TASK BRIEF >>
Only the lines below starting at the one containing "(** * LlmCompressor: the" and ending at the one containing "observable steps (buffer" belong in the answer, each copied exactly.

Entries taken from a collection
____________________
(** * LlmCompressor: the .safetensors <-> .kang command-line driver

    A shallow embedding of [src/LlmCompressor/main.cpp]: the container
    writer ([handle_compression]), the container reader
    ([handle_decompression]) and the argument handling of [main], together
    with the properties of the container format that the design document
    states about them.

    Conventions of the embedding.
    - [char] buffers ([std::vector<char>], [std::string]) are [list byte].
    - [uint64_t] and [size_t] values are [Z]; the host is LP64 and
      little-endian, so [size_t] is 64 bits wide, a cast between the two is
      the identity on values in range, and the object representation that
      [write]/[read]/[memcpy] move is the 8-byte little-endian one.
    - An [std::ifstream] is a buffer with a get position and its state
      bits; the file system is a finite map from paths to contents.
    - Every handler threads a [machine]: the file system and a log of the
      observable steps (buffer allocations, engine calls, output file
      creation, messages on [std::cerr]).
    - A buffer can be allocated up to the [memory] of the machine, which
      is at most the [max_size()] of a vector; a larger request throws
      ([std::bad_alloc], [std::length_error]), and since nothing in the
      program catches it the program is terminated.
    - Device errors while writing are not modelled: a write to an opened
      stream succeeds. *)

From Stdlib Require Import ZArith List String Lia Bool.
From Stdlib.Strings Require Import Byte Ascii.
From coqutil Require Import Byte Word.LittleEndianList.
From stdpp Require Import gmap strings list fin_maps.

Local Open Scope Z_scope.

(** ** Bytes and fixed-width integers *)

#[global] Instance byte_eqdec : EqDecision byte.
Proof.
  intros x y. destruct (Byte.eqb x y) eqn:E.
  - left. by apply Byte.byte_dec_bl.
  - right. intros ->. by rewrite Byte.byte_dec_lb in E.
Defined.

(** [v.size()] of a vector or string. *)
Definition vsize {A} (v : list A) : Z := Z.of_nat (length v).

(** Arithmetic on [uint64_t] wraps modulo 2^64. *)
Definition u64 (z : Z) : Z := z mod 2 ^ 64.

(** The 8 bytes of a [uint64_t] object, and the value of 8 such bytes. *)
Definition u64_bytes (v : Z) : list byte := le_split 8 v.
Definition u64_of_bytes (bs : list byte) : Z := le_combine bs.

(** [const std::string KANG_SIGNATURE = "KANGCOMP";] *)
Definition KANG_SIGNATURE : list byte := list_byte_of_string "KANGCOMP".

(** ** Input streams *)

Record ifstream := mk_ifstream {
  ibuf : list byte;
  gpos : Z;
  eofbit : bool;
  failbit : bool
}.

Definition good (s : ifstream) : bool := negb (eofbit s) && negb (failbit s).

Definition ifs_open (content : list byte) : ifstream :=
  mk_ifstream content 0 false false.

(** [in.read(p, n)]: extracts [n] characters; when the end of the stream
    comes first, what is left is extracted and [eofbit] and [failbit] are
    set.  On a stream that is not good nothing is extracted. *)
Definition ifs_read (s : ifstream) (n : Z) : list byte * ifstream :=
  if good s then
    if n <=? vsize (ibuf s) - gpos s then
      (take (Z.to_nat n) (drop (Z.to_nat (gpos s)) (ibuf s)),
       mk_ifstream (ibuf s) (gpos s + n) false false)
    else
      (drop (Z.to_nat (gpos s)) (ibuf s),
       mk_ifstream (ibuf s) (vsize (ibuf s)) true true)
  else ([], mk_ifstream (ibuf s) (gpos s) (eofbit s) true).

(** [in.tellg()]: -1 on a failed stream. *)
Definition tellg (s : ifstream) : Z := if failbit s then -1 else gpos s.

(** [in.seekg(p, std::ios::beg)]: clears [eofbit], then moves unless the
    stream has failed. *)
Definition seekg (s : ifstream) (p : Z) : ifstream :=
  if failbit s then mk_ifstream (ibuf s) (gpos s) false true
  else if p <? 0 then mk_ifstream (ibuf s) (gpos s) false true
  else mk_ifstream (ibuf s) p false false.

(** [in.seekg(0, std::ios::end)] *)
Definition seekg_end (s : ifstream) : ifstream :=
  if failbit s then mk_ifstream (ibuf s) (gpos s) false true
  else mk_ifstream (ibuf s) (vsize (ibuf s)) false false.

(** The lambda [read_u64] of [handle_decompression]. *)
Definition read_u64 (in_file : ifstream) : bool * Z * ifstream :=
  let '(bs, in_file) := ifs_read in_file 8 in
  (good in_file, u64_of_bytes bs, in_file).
____________________
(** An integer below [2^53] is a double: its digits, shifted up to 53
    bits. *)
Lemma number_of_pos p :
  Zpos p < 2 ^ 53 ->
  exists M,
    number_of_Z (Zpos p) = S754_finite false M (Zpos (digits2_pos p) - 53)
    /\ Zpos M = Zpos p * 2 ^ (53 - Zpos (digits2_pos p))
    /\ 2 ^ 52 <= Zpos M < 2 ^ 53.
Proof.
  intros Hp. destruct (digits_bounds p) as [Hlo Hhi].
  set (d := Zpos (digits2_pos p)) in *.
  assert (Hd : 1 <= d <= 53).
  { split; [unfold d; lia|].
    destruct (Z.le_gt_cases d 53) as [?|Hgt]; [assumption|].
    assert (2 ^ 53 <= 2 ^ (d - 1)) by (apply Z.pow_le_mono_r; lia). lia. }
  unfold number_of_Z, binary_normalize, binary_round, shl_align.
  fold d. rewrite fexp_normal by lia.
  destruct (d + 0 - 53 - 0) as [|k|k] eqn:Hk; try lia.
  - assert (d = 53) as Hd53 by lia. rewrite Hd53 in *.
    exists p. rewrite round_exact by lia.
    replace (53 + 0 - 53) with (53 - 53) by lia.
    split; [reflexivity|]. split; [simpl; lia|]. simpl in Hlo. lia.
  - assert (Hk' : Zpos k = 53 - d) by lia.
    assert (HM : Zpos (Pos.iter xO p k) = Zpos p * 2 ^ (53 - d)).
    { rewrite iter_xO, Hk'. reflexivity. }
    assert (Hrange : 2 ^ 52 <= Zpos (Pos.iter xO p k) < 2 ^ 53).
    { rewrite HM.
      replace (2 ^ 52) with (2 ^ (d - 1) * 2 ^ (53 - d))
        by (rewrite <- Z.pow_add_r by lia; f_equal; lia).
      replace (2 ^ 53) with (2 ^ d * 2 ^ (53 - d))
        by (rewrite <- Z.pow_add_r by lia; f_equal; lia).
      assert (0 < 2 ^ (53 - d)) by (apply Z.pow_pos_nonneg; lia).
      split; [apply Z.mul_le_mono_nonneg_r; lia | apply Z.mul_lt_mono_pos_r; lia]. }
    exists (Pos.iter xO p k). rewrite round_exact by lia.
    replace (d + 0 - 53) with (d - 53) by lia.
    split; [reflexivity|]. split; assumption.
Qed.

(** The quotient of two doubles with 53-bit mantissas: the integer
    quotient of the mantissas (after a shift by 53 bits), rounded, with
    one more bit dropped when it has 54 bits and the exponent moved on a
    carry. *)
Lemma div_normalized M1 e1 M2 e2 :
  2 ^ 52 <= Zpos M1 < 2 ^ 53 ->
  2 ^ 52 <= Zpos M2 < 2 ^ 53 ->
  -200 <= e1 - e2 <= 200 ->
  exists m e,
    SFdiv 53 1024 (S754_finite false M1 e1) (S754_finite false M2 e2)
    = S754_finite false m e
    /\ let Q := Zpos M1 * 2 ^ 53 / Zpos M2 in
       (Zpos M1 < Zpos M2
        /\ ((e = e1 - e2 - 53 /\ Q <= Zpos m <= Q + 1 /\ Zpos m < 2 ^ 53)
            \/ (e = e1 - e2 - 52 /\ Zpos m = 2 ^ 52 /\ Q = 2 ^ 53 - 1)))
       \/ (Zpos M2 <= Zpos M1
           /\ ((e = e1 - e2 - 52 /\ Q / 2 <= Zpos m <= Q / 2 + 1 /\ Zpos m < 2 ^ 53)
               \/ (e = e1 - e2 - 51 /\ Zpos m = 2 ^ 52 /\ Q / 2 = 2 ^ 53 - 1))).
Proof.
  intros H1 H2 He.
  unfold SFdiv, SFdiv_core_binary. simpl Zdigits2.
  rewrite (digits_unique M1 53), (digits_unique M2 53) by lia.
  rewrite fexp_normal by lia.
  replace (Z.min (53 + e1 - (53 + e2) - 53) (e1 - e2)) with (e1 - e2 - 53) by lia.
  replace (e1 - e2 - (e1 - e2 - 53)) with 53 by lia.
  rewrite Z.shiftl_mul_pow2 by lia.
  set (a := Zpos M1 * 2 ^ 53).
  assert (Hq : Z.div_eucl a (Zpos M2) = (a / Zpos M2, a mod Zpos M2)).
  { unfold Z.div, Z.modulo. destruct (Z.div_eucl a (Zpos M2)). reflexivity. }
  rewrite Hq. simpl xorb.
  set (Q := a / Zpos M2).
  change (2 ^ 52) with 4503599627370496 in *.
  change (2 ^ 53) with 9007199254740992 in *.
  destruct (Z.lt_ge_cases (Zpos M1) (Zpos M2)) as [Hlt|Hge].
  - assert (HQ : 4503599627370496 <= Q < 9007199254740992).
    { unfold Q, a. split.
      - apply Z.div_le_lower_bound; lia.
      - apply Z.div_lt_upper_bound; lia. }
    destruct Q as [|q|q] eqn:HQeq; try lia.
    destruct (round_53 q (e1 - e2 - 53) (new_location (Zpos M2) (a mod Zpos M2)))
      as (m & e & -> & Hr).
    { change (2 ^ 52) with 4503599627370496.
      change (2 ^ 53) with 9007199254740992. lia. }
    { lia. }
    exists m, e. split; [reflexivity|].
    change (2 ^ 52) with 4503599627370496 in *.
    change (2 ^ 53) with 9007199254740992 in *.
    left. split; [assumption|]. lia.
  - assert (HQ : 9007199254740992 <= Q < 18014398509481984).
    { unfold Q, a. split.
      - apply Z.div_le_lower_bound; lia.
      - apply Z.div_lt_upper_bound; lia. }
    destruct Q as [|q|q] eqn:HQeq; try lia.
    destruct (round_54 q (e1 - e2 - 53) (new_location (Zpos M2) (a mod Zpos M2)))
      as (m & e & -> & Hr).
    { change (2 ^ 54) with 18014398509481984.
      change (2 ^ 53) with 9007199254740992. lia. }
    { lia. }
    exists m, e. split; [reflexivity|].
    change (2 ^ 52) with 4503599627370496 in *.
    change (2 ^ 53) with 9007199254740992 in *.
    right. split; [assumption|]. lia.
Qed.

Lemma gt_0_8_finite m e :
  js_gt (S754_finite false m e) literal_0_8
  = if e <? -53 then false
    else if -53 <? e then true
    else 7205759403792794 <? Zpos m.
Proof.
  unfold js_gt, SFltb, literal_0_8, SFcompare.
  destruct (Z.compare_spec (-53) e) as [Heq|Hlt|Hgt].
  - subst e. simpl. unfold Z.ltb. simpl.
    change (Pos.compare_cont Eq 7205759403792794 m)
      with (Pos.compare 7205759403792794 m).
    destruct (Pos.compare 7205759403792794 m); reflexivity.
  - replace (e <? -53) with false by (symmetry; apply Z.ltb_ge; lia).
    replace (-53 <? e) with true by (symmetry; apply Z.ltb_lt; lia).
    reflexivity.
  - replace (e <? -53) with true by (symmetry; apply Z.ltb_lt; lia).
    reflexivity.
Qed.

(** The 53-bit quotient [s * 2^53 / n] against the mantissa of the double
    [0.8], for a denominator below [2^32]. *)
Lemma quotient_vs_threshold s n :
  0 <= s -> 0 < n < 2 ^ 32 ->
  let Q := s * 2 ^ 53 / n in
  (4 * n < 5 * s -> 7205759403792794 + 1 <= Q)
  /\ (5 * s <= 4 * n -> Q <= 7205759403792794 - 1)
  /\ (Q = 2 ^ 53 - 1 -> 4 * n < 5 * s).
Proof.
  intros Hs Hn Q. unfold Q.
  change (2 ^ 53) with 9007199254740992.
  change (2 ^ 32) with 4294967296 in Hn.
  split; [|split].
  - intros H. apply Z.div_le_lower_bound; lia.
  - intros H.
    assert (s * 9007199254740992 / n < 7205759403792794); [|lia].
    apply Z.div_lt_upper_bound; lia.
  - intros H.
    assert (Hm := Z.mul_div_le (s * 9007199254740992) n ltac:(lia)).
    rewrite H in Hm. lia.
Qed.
____________________
SOLUTION FOR THIS EXERCISE >>
(** * LlmCompressor: the .safetensors <-> .kang command-line driver

    A shallow embedding of [src/LlmCompressor/main.cpp]: the container
    writer ([handle_compression]), the container reader
    ([handle_decompression]) and the argument handling of [main], together
    with the properties of the container format that the design document
    states about them.

    Conventions of the embedding.
    - [char] buffers ([std::vector<char>], [std::string]) are [list byte].
    - [uint64_t] and [size_t] values are [Z]; the host is LP64 and
      little-endian, so [size_t] is 64 bits wide, a cast between the two is
      the identity on values in range, and the object representation that
      [write]/[read]/[memcpy] move is the 8-byte little-endian one.
    - An [std::ifstream] is a buffer with a get position and its state
      bits; the file system is a finite map from paths to contents.
    - Every handler threads a [machine]: the file system and a log of the
      observable steps (buffer allocations, engine calls, output file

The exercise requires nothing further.